Any positive rational number $r$ can be expressed in exaclty one way in the form $$ r = \sum_{j=1}^n a_j/j!$$ where $a_1,a_2,\dots,a_n$ are integers such that $a_1\geq0$, $0\leq a_j <j$ for $2\leq j \leq n$ and $a_n\neq 0$.

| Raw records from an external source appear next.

(** The parameters as the reader should see them. *)
Definition params_of (d : DbCredentials) : list (bytes * bytes) :=
  if decide (dbSSLMode d = "disable") then [(s2b "sslmode", s2b "disable")]
  else if decide (dbSSLMode d = "verify-ca" \/ dbSSLMode d = "verify-full") then
    [(s2b "sslcert", s2b (dbSSLCert d)); (s2b "sslkey", s2b (dbSSLKey d));
     (s2b "sslmode", s2b (dbSSLMode d)); (s2b "sslrootcert", s2b (dbSSLRootCert d))]
  else [].

(** ** The shape of a connection string *)

Lemma cut_none sep a : sep ∉ a -> cut sep a = (a, None).
Proof.
  induction a as [|c a IH]; simpl; intros Hs; [done|]. rewrite not_elem_of_cons in Hs.
  destruct Hs as [Hc Hs]. by rewrite decide_False, IH by congruence.
Qed.

Lemma cut_app sep a b : sep ∉ a -> cut sep (a ++ sep :: b) = (a, Some b).
Proof.
  induction a as [|c a IH]; simpl; intros Hs; [by rewrite decide_True|].
  rewrite not_elem_of_cons in Hs. destruct Hs as [Hc Hs]. by rewrite decide_False, IH by congruence.
Qed.

Definition esc (mode : encoding) (s : string) : bytes := concat (escape_byte mode <$> s2b s).

Definition host_of (d : DbCredentials) : string := dbHost d +:+ ":" +:+ b2s (dec_Z (dbPort d)).

(** The escaped path, after a slash unless it is empty or has one. *)
Definition path_text (dbName : string) : bytes :=
  let p := s2b (EscapedPath dbName) in
  match p with
  | [] => []
  | c :: _ => if decide (c = "/"%char) then p else "/"%char :: p
  end.

Definition query_text (d : DbCredentials) : bytes :=
  let q := s2b (Encode (ssl_values d)) in match q with [] => [] | _ => "?"%char :: q end.

Lemma s2b_nil s : s2b s = [] <-> s = "".
Proof. split; [destruct s; [done|discriminate]|by intros ->]. Qed.

Lemma ConnStrForDb_shape d dbName :
  s2b (ConnStrForDb d dbName) =
  s2b "postgres://" ++ esc encodeUserPassword (dbUser d) ++ "@"%char :: esc encodeHost (host_of d)
    ++ path_text dbName ++ query_text d.
Proof.
  unfold ConnStrForDb, URL_String. cbn [URL_Scheme URL_User URL_Host URL_Path URL_RawQuery].
  assert (host_of d <> "") as Hh.
  { intros E%s2b_nil. unfold host_of in E. rewrite !s2b_app in E. by apply app_nil in E as [_ ?]. }
  fold (host_of d). rewrite (decide_False (P := "postgres" = "")) by done.
  rewrite (decide_True (P := host_of d <> "" \/ _)) by auto.
  rewrite (decide_True (P := host_of d <> "")) by done.
  rewrite !s2b_app. unfold Userinfo_String. rewrite !s2b_escape. fold (esc encodeUserPassword (dbUser d)).
  fold (esc encodeHost (host_of d)).
  assert (s2b (if decide (Encode (ssl_values d) <> "") then "?" +:+ Encode (ssl_values d) else "")
    = query_text d) as ->.
  { unfold query_text. case_decide as E; [|].
    - destruct (s2b (Encode (ssl_values d))) eqn:Eq; [by apply s2b_nil in Eq|]. by rewrite s2b_app, Eq.
    - by rewrite E. }
  assert (s2b (if decide (EscapedPath dbName <> "" /\ starts_with_slash (EscapedPath dbName) = false /\
      host_of d <> "") then "/" else "") ++ s2b (EscapedPath dbName) = path_text dbName) as Hp.
  { unfold path_text, starts_with_slash. destruct (s2b (EscapedPath dbName)) as [|c l] eqn:Ep.
    - apply s2b_nil in Ep. by rewrite decide_False by (intros (? & _ & _); congruence).
    - assert (EscapedPath dbName <> "") by (intros E; by rewrite E in Ep).
      destruct (decide (c = "/"%char)) as [->|Hc].
      + by rewrite decide_False by (intros (_ & Hs & _); by rewrite bool_decide_eq_true_2 in Hs).
      + rewrite decide_True; [done|]. split; [done|]. split; [|done]. by rewrite bool_decide_eq_false_2. }
  rewrite <- Hp. rewrite <- !(assoc_L (++)). done.
Qed.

As this is an exercise from Stromberg I think the uniqueness part must have two prove two facts:

First: Let $r = \sum_{j=1}^n a_j/j! = \sum_{j=1}^m b_j/j!$ with $n<m$. At this point I compute

$$ 0 = (a_1 - b_1)/1! + (a_2 - b_2)/2! + \dots + (a_n - b_n)/n!+b_{n+1}/(n+1)!+\dots+b_m/m! \neq 0 $$

because at least $b_m\neq0$ by hypothesis and this contradiction yields $n=m$ (is this correct?).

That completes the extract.